Dopo che la Farnesina ha convocato l'ambasciatore ungherese («non è un comportamento da Stato di diritto», spiega Tajani a Montecitorio), Meloni si è mossa in prima persona per fare pressioni su Budapest. Ieri ha sentito al telefono Orbán e domani lo vedrà di persona a Bruxelles (non stasera, perché la premier atterrerà in Belgio solo alle 20, mentre la cena - cui saranno tanti i leader assenti, a partire da Emmanuel Macron - inizierà alle 19). L'auspicio di Palazzo Chigi è che il pressing porti a breve risultati concreti, magari seguendo la via tracciata dalla Farnesina (se Salis ottenesse a Budapest i domiciliari, si potrebbe far valere il trattato tra Italia e Ungheria con conseguente esecuzione della misura in Italia). Sullo sfondo, resta la convinzione della premier che l'opposizione stia usando la vicenda «in maniera strumentale» anche se «farlo diventare un caso politico complica ancora di più la soluzione».
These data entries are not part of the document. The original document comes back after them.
Lemma api_calls_need_credential_witness :
  Api.reply (Api.get_history (lib := Sample.library)
               (Cases.server (Cases.answered Cases.listing)) (JNum 20) (JNum 0)
               (Cases.in_conversation (JObj []))
               (Sample.environment Sample.login_page true []))
  = Api.Throws PyError
  /\ Api.reply (Api.delete_conversation (lib := Sample.library)
                  (Cases.server (Cases.answered Cases.listing)) JNull
                  (Cases.in_conversation (JObj []))
                  (Sample.environment Sample.login_page true []))
     = Api.Throws PyError.
Proof.
  destruct (api_calls_need_credential (lib := Sample.library)
              (Cases.server (Cases.answered Cases.listing))
              (Cases.in_conversation (JObj []))
              (Sample.environment Sample.login_page true []) eq_refl)
    as (_ & Hh & Hd & _).
  split.
  - apply Hh.
  - apply Hd. reflexivity.
Defined.

Lemma send_at_most_one {lib : PyLib} server verb target data session :
  length (snd (Api.send server verb target data session)) <= 1.
Proof.
  unfold Api.send. destruct (Api._api_request_build_headers session); cbn; [|lia].
  destruct (server _); cbn; lia.
Qed.

(** X20: the four API calls leave the conversation state as it is and
    send one request at most; [delete_conversation] in particular keeps
    [conversation_id] when it deletes the current conversation, and sends
    nothing when there is neither an argument nor a current conversation. *)
Theorem api_calls_keep_conversation {lib : PyLib}
    (server : Api.Request -> option Api.Response) (st : Sync.Client) (w : World) :
  (forall uuid,
      Sync.conv (Api.client_after (Api.delete_conversation server uuid st w)) = Sync.conv st
      /\ length (Api.requests (Api.delete_conversation server uuid st w)) <= 1
      /\ (truthy uuid = false -> truthy (conversation_id (Sync.conv st)) = false ->
          Api.requests (Api.delete_conversation server uuid st w) = []))
  /\ (forall title id,
      Sync.conv (Api.client_after (Api.set_title server title id st w)) = Sync.conv st
      /\ length (Api.requests (Api.set_title server title id st w)) <= 1)
  /\ (forall limit offset,
      Sync.conv (Api.client_after (Api.get_history server limit offset st w)) = Sync.conv st
      /\ length (Api.requests (Api.get_history server limit offset st w)) <= 1)
  /\ (forall id,
      Sync.conv (Api.client_after (Api.get_conversation server id st w)) = Sync.conv st
      /\ length (Api.requests (Api.get_conversation server id st w)) <= 1).
Proof.
  pose proof (with_credential_cases st w) as Hw.
  split; [|split; [|split]].
  - intros uuid. unfold Api.delete_conversation.
    destruct (Api.with_credential st w) as [[st1 w1]|]; [|cbn; auto].
    destruct Hw as [_ Hconv]. rewrite Hconv.
    destruct (negb (truthy uuid) && negb (truthy (conversation_id (Sync.conv st))))%bool
      eqn:En; [cbn; auto|].
    match goal with |- context [Api.send ?a ?b ?c ?d ?e] =>
      pose proof (send_at_most_one a b c d e) as Hlen;
      destruct (Api.send a b c d e) as [[[[|] json]|e'] rs] end; cbn in *;
      (repeat split; auto; intros H1 H2; rewrite H1, H2 in En; discriminate).
  - intros title id. unfold Api.set_title.
    destruct (Api.with_credential st w) as [[st1 w1]|]; [|cbn; auto].
    destruct Hw as [_ Hconv].
    match goal with |- context [Api.send ?a ?b ?c ?d ?e] =>
      pose proof (send_at_most_one a b c d e) as Hlen;
      destruct (Api.send a b c d e) as [[[[|] json]|e'] rs] end; cbn in *; auto.
  - intros limit offset. unfold Api.get_history.
    destruct (Api.with_credential st w) as [[st1 w1]|]; [|cbn; auto].
    destruct Hw as [_ Hconv].
    match goal with |- context [Api.send ?a ?b ?c ?d ?e] =>
      pose proof (send_at_most_one a b c d e) as Hlen;
      destruct (Api.send a b c d e) as [[[[|] json]|e'] rs] end; cbn in *; auto.
    destruct json as [j|]; [|cbn; auto].
    destruct (getitem j "items") as [items|]; [|cbn; auto].
    destruct (Api.iterate items) as [l|]; [|cbn; auto].
    destruct (Api.index_items l []); cbn; auto.
  - intros id. unfold Api.get_conversation.
    destruct (Api.with_credential st w) as [[st1 w1]|]; [|cbn; auto].
    destruct Hw as [_ Hconv].
    destruct (truthy _); [|cbn; auto].
    match goal with |- context [Api.send ?a ?b ?c ?d ?e] =>
      pose proof (send_at_most_one a b c d e) as Hlen;
      destruct (Api.send a b c d e) as [[[[|] json]|e'] rs] end; cbn in *; auto.
Qed.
Poi, certo, rimane un qualche imbarazzo per la gestione complessiva della vicenda da parte della maggioranza.

Interpellato sulle parole del ministro Francesco Lollobrigida («non ho visto le immagini di Salis e non commento») e sulla posizione della Lega («ogni Paese punisce come vuole», dicono diversi esponenti del Carroccio), non è un caso che Tajani si chiami fuori. «Io parlo per me, non parlo per altri».